Rilevamento del formato. Un URL con un'estensione riconosciuta (.csv, .xlsx, …) funziona senza altro — l'eventuale query string viene ignorata (.../sales.csv?token=…). Gli endpoint API spesso non hanno estensione, quindi il formato viene rilevato automaticamente, nell'ordine: l'ultimo segmento del percorso usato come token (.../HCL_NOGA/multiplelevels/CSV), un parametro di query ?format=, il Content-Type HTTP e infine lo sniffing dei primi byte del contenuto (best-effort, registrato con un avviso; saltato a depth: dataset). Quando nulla è conclusivo, l'esecuzione fallisce chiedendo di impostare format:.

Impostare format: esplicitamente per sovrascrivere il rilevamento (o per forzarlo quando i segnali sono discordanti). Salta inoltre la richiesta di rilevamento — un piccolo guadagno di velocità quando il formato è già noto, che si somma su molti endpoint della stessa API:

yaml
add:
  # CSV servito da un'API senza estensione nell'URL
  - dataset: https://www.i14y.admin.ch/api/Nomenclatures/HCL_NOGA/multiplelevels/CSV?language=fr
    format: csv
    id: noga_08
  # Excel servito da un endpoint ".../xls?SnapshotDate=..."
  - dataset: https://www.agvchapp.bfs.admin.ch/fr/state/results/xls?SnapshotDate=31.12.2025
    format: excel
    id: commune_district

I valori accettati per format: sono i formati di consegna (csv, excel, parquet, sas, spss, stata, geojson, shapefile, gml, kml, geotiff) oppure una grafia di estensione corrispondente (xlsx, xls, pq, …).

  • Un URL mancante (404, errore DNS, timeout) fa fallire l'esecuzione con un codice di uscita diverso da zero, esattamente come un file locale mancante — una build CI fallisce in rosso invece di pubblicare un catalogo troncato.
  • Le scansioni incrementali usano l'header Last-Modified del server: un URL viene saltato quando è invariato, e la sua data popola last_update_date. Un server che non invia Last-Modified (ad es. un endpoint dinamico) viene riscansionato a ogni esecuzione.

Singolo file remoto

yaml
add:
  - dataset: s3://my-bucket/data/sales.parquet
    storage_options:
      key: ${AWS_KEY}
      secret: ${AWS_SECRET}

Campionamento

Per impostazione predefinita, sample_size è 100000. Tutte le voci ereditano questo valore. È possibile sovrascriverlo per voce, o impostare null per disabilitarlo:

yaml
sample_size: 100000               # predefinito

add:
  - folder: ./data                # eredita 100000

  - folder: ./small
    sample_size: null             # nessun campionamento

  - database: postgresql://localhost/mydb
    sample_size: 50000            # override

Per disabilitare il campionamento a livello globale:

yaml
sample_size: null

Quando un dataset ha più righe di sample_size, per i conteggi delle frequenze e il rilevamento automatico delle enumerazioni viene usato un campione casuale uniforme. Tutte le altre statistiche (nb_row, nb_missing, nb_distinct, min, max, mean, std) vengono calcolate sull'intero dataset.

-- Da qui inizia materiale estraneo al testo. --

Lemma consistent_devices r r' : devices r' = devices r → consistent r → consistent r'.
Proof. unfold devices, consistent. intros [= -> -> ->]. done. Qed.
Lemma rbd_map_consistent pos r r' o : consistent r → rbd_map pos r = Some (r', o) → consistent r'.
Proof.
  intros (Hinv & Hnum & Hnext). unfold rbd_map, index. destruct (pos !! 1) as [spec|]; [|done].
  destruct (devBySpec r !! spec) as [dev|] eqn:Hs; [by intros [= <- _]|]. set (dev := "/dev/rbd" +:+ Itoa (nextDev r)). intros [= <- _].
  assert (specByDev r !! dev = None) as Hd.
  { apply eq_None_not_Some. intros (n & Hn & Heq)%Hnum. unfold dev in Heq. apply (inj (String.app "/dev/rbd")) in Heq. apply (inj pretty) in Heq. lia. }
  split_and!; simpl; [| |lia].
  - intros s d. rewrite !lookup_insert_Some. split.
    + intros [[<- <-]|[Hne Hsd%Hinv]]; [by left|]. right. split; [|done]. intros <-. by rewrite Hd in Hsd.
    + intros [[<- <-]|[Hne Hsd%Hinv]]; [by left|]. right. split; [|done]. intros <-. by rewrite Hs in Hsd.
  - intros d Hd'. apply lookup_insert_is_Some in Hd' as [<-|[_ Hd']].
    + exists (nextDev r). split; [lia|done].
    + destruct (Hnum d Hd') as (n & Hn & ->). exists n. split; [lia|done].
Qed.
Lemma removed_consistent spec dev r : consistent r → devBySpec r !! spec = Some dev →
  consistent (set_devices (delete spec) (delete dev) (nextDev r) r).
Proof.
  intros (Hinv & Hnum & Hnext) Hsd. split_and!; simpl; [| |done].
  - intros s d. rewrite !lookup_delete_Some. split; intros [Hne Hl].
    + split; [|by apply Hinv]. intros <-. apply Hinv in Hl. apply Hinv in Hsd. congruence.
    + split; [|by apply Hinv]. intros <-. apply Hinv in Hl. congruence.
  - intros d Hd. apply lookup_delete_is_Some in Hd as [_ Hd]. by apply Hnum.
Qed.
Lemma rbd_unmap_consistent pos r r' o : consistent r → rbd_unmap pos r = Some (r', o) → consistent r'.
Proof.
  intros Hc. unfold rbd_unmap, index. destruct (pos !! 1) as [arg|]; [|done].
  destruct (specByDev r !! arg) as [spec|] eqn:Hs; [intros [= <- _]; apply removed_consistent; [done|by apply Hc]|].
  destruct (devBySpec r !! arg) as [dev|] eqn:Hd; intros [= <- _]; [by apply removed_consistent|done].
Qed.
Lemma keeps_consistent x r r' o : keeps x r → consistent r → x = Some (r', o) → consistent r'.
Proof. intros Hk Hc Hx. eapply consistent_devices; [by eapply Hk|done]. Qed.
Lemma rbd_consistent args r r' o : consistent r → rbd args r = Some (r', o) → consistent r'.
Proof.
  intros Hc. unfold rbd. destruct (positional args) as [|cmd rest] eqn:Hp; [apply (keeps_consistent _ r); [apply keeps_fails|exact Hc]|]. rewrite <-Hp.
  repeat (case_bool_decide;
    [first [by apply rbd_map_consistent|by apply rbd_unmap_consistent
           |apply (keeps_consistent _ r); [first [apply rbd_info_keeps|apply rbd_status_keeps|apply rbd_size_keeps|apply rbd_copy_keeps|apply rbd_flatten_keeps
             |apply rbd_rm_keeps|apply rbd_children_keeps|apply rbd_ls_keeps|apply rbd_namespace_keeps|apply rbd_snap_keeps|apply rbd_meta_keeps
             |by apply keeps_says]|exact Hc]]|]).
  apply (keeps_consistent _ r); [apply keeps_fails|exact Hc].
Qed.
Lemma Run_consistent name args r r' o : consistent r → Run name args r = Some (r', o) → consistent r'.
Proof.
  intros Hc. unfold Run. case_bool_decide; [by apply rbd_consistent|]. apply (keeps_consistent _ r); [|exact Hc].
  unfold cryptsetup, mount, umount, blkid, findmnt, mkfs, blockdev. keeps_go.
Qed.
(** Whatever commands are run, and in whatever order, the simulated cluster stays consistent,
    so no two mapped images share a device. *)
Theorem simulation_consistent cmds r : foldl (λ x c, r ← x; fst <$> Run c.1 c.2 r) (Some New) cmds = Some r →
  consistent r ∧ ∀ s1 s2 dev, devBySpec r !! s1 = Some dev → devBySpec r !! s2 = Some dev → s1 = s2.
Proof.
  intros Hrun. assert (consistent r) as Hc.
  { revert r Hrun. induction cmds as [|c cmds IH] using rev_ind; intros r; simpl.
    - intros [= <-]. split_and!; simpl; [|by intros ? []|done]. intros s d. by rewrite !lookup_empty.
    - rewrite foldl_app. simpl. destruct (foldl _ _ cmds) as [r0|]; simpl; [|done].
      destruct (Run c.1 c.2 r0) as [[r1 o]|] eqn:Hc; [|done]. intros [= <-]. by eapply Run_consistent; [apply IH|]. }
  split; [done|]. intros s1 s2 dev H1%Hc H2%Hc. congruence.
Qed.
End consistent.
End fakerun.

Impostare auto_enumerations: false per mantenere le tabelle di frequenza di depth: value senza creare entità enumerazione automatiche né collegamenti generati alle variabili. Utile quando le enumerazioni sono fornite manualmente tramite metadata_path. Come sample_size, può essere impostato a livello globale o per voce add.

Il numero effettivo di righe campionate viene registrato in Dataset.sample_size (null quando non è stato applicato alcun campionamento).

Anteprime dei dataset

Per impostazione predefinita, preview_rows è 100. Alle profondità stat e value, ogni dataset scansionato esporta fino a quel numero di righe in preview/<dataset_id>.json e preview/<dataset_id>.json.js. Queste righe provengono, quando possibile, da dati già letti durante la scansione, inclusi i campioni reservoir usati per il rilevamento delle frequenze.

Sovrascrivere il limite per singola sorgente di file, o impostare false per disabilitare le anteprime per una sorgente mantenendo il valore predefinito globale:

yaml
preview_rows: 100

add:
  - folder: ./data/public
    preview_rows: 50

  - dataset: ./data/private.csv
    preview_rows: false

Le anteprime sono dati raccolti in fase di scansione. Non vengono generate alle profondità dataset o variable, e i comandi di esportazione non hanno un override preview_rows separato.